The San found themselves on the wrong side of this history – but the entire story of their contact with the outside has been tragic. So the war introduced a cash economy and further undermined their “hunter-gatherer” lifestyle. Our guide translates our apologies to the many people who want to sell us crafts when we return to our truck but their disappointment is a low point.
Another long war waged against the tide of inevitability and weight of logic. In the words of one of the veterans (we are beginning to meet and spend a lot of time with men like “K” in Alexandra Fuller’s Scribbling the Cat http://www.opendemocracy.net/arts-Literature/zimbabwe_2922.jsp) “We must have been crazy to think we could dominate a majority [of people] like that. It was doomed from the beginning.” There was universal conscription – the transformative impact for the men of military age reminds me of my own (South East Asia) and my father’s generation (World War II).
And so the social and cultural reverberations continue: forced migrations and continuing dislocation; life cheapened to nothingness; psychological scarring that will never really heal. And what is modern war of national liberation or the very latest imperial misadventure without a civilian population that suffers a disproportionate amount of the force delivered by modern weapons yet whose allegiance is the ultimate prize?
Once again we are treated to great hospitality by the Oosthuysens. We learn to our discomfort that they returned from vacation to the lodge to accommodate us (as once again we are the only guests). Estelle spends much time with us and recounts the story of the Laurence Marshall and his first expedition to the area. http://www.sfgate.com/cgi-bin/article.cgi?f=/c/a/2006/11/05/RVGPGLVUOS1.DTL&type=books
Estelle introduces us to Leon whose father worked with the Marshall family. Leon guides us to the giant baobob trees. The oldest, “The Grootboom”, has recently perished but there are others as huge. Leon himself typifying why the San fascinated the Marshall’s, indeed so many other outsiders who have encountered them. Leon is friendly, tolerant of us, taciturn but eloquent in his hand gestures to local “hikers”, pedestrians, and to direct me to the correct sand track toward the baobabs we visit.

(The Holboom(?): one of the giant baobabs we saw this day, south of Tsumkwe, Namibia)

(Massive survivor: baobab located south of Tsumkwe, Namibia)

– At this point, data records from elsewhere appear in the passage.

Definition mongo_set (d : option document) (field sub : string) (value : Z)
  : document :=
  {| doc_permissions := Some (mongo_permissions d field sub value) |}.

#[global] Instance mongo_store : StoreAdapter (gmap string document) := {|
  find_one st key := st !! key;
  find_one_and_update st key field sub value :=
    let d := mongo_set (st !! key) field sub value in
    (<[key := d]> st, Some d)
|}.

(** A store double for the write path: it applies the update as MongoDB
    does and answers with the document as it was before
    ([ReturnDocument.BEFORE]). *)
Record stale_docs := Stale { docs_of : gmap string document }.

#[global] Instance stale_store : StoreAdapter stale_docs := {|
  find_one st key := docs_of st !! key;
  find_one_and_update st key field sub value :=
    (Stale (<[key := mongo_set (docs_of st !! key) field sub value]>
              (docs_of st)),
     docs_of st !! key)
|}.

(** ** What the specification calls things *)

(** The override configured for [id] under [field]; none counts as [0]. *)
Definition override (permissions : pydict) (field : string) (id : Z) : Z :=
  match permissions !! field with
  | Some (VMap levels) => default 0 (levels !! str id)
  | _ => 0
  end.

(** The maximum override across a list of roles. *)
Definition role_max (permissions : pydict) (roles : list Role) : Z :=
  foldr Z.max 0 (map (λ r, override permissions "roles" (role_id r)) roles).

(** The level at [permissions.<field>.<sub>] of a returned document. *)
Definition doc_level (conf : option document) (field sub : string)
  : option Z :=
  match conf ≫= doc_permissions with
  | Some perms =>
      match perms !! field with
      | Some levels => levels !! sub
      | None => None
      end
  | None => None
  end.

(** ** Well-formed cache entries *)

(** [field] holds a sub-dictionary or is missing. *)
Definition shaped (e : pydict) (field : string) : bool :=
  match e !! field with
  | Some (VInt _) => false
  | _ => true
  end.
(** * compare-csv.js: parser, comparator and exit codes

    A shallow embedding of [src/compare-csv.js] and the properties its
    specification states about it.

    - JavaScript strings are sequences of UTF-16 code units; a code unit is
      an [N] and a string a [list] of them, so that [line[i]], [+=] and
      [===] on strings are list lookup, append and equality.
    - Arrays are lists; [a[i]] is stdpp's lookup [a !! i], which is [None]
      where JavaScript yields [undefined].
    - The [for] loops are left folds of the loop body over the indices
      [0 .. n-1], the mutated variables being the accumulator.
    - [main] runs in a small completion monad (normal return, thrown
      exception, [process.exit]) over a record of the host functions it
      calls ([fs], [path], [Date]).
    - Console output is not part of the model. *)

From Stdlib Require Import NArith Strings.String Strings.Ascii Numbers.DecimalString.
From stdpp Require Import base numbers list sorting.

(** ** Strings *)

Abbreviation char := N (only parsing).
Abbreviation jsstring := (list char) (only parsing).

(** A string literal of the source (ASCII only) as code units. *)
Definition str (s : string) : jsstring :=
  map N_of_ascii (list_ascii_of_string s).

Local Open Scope N_scope.

Definition QUOTE : char := 34.
Definition COMMA : char := 44.
Definition NEWLINE : char := 10.

(** The code units [String.prototype.trim] strips: ECMAScript's WhiteSpace
    (TAB, VT, FF, ZWNBSP and the space separators) and LineTerminator
    (LF, CR, LS, PS). *)
Definition isWhiteSpace (c : char) : bool :=
  (c =? 9) || (c =? 10) || (c =? 11) || (c =? 12) || (c =? 13) ||
  (c =? 32) || (c =? 160) || (c =? 5760) ||
  ((8192 <=? c) && (c <=? 8202)) ||
  (c =? 8232) || (c =? 8233) || (c =? 8239) || (c =? 8287) ||
  (c =? 12288) || (c =? 65279).

Local Close Scope N_scope.

Fixpoint trimStart (s : jsstring) : jsstring :=
  match s with
  | [] => []
  | c :: s' => if isWhiteSpace c then trimStart s' else s
  end.

Definition trimEnd (s : jsstring) : jsstring :=
  reverse (trimStart (reverse s)).

(** [s.trim()] *)
Definition trim (s : jsstring) : jsstring := trimEnd (trimStart s).

(** [s.split(sep)] for a separator of one code unit: the pieces between
    the occurrences of [sep]; never an empty array. *)
Fixpoint split (sep : char) (s : jsstring) : list jsstring :=
  match s with
  | [] => [[]]
  | c :: s' =>
      if (c =? sep)%N then [] :: split sep s'
      else match split sep s' with
           | piece :: pieces => (c :: piece) :: pieces
           | [] => [[c]]
           end
  end.

(** [a.join(sep)] on an array of strings. *)
Fixpoint join (sep : jsstring) (a : list jsstring) : jsstring :=
  match a with
  | [] => []
  | [s] => s
  | s :: a' => s ++ sep ++ join sep a'
  end.

(** ** parseCSV *)

Abbreviation Row := (list jsstring) (only parsing).
Abbreviation Table := (list Row) (only parsing).

(** The variables of the per-line loop. *)
Record ScanState := mkScan {
  result : Row;
  current : jsstring;
  inQuotes : bool
}.

Definition scanInit : ScanState := mkScan [] [] false.

(** One iteration of [for (let i = 0; i < line.length; i++)].  Past the
    end [line[i]] is [undefined], which is neither a quote nor a comma and
    which [+=] appends as text; the loop bound keeps [i] in range. *)
Definition scanStep (line : jsstring) (st : ScanState) (i : nat) : ScanState :=
  match line !! i with
  | Some char =>
      if (char =? QUOTE)%N then
        mkScan (result st) (current st) (negb (inQuotes st))
      else if (char =? COMMA)%N && negb (inQuotes st) then
        mkScan (result st ++ [trim (current st)]) [] (inQuotes st)
      else
        mkScan (result st) (current st ++ [char]) (inQuotes st)
  | None =>
      mkScan (result st) (current st ++ str "undefined") (inQuotes st)
  end.

(** The callback of [lines.map]. *)
Definition parseLine (line : jsstring) : Row :=
  let st := foldl (scanStep line) scanInit (seq 0 (length line)) in
  result st ++ [trim (current st)].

(Will "chimping" with his camera: some welcome shade in a baobab tree south of Tsumkwe, Namibia)
Back to Estelle’s patient hospitality. She is a sort of model host in her beauty and intelligence. Arnot is now working on other lodge tasks leaving Estelle to the chore of teaching us from her great store of local history and ethnography in a voice and delicate accent I can still hear. So unexpected in such a remote location but someone who nevertheless is very much of this place. Will and Estelle discuss San learners – their difficulties with arithmetic possibly a result of the language not having a counting system above the number “4” (and 4 is expressed as the sum of 2 plus 2). Both note both their gifts as linguists and as artisans.
A horse belonging to our hosts spends the night quietly on the covered porch of our accommodations. Probably the safest way to stable the horse is not to confine it too closely (giving it the ability to avoid any hyenas that might sneak into the lodge compound at night). But this is a little mystery in a place that is at once comfortable but also not immediately understandable to us as tourists and outsiders.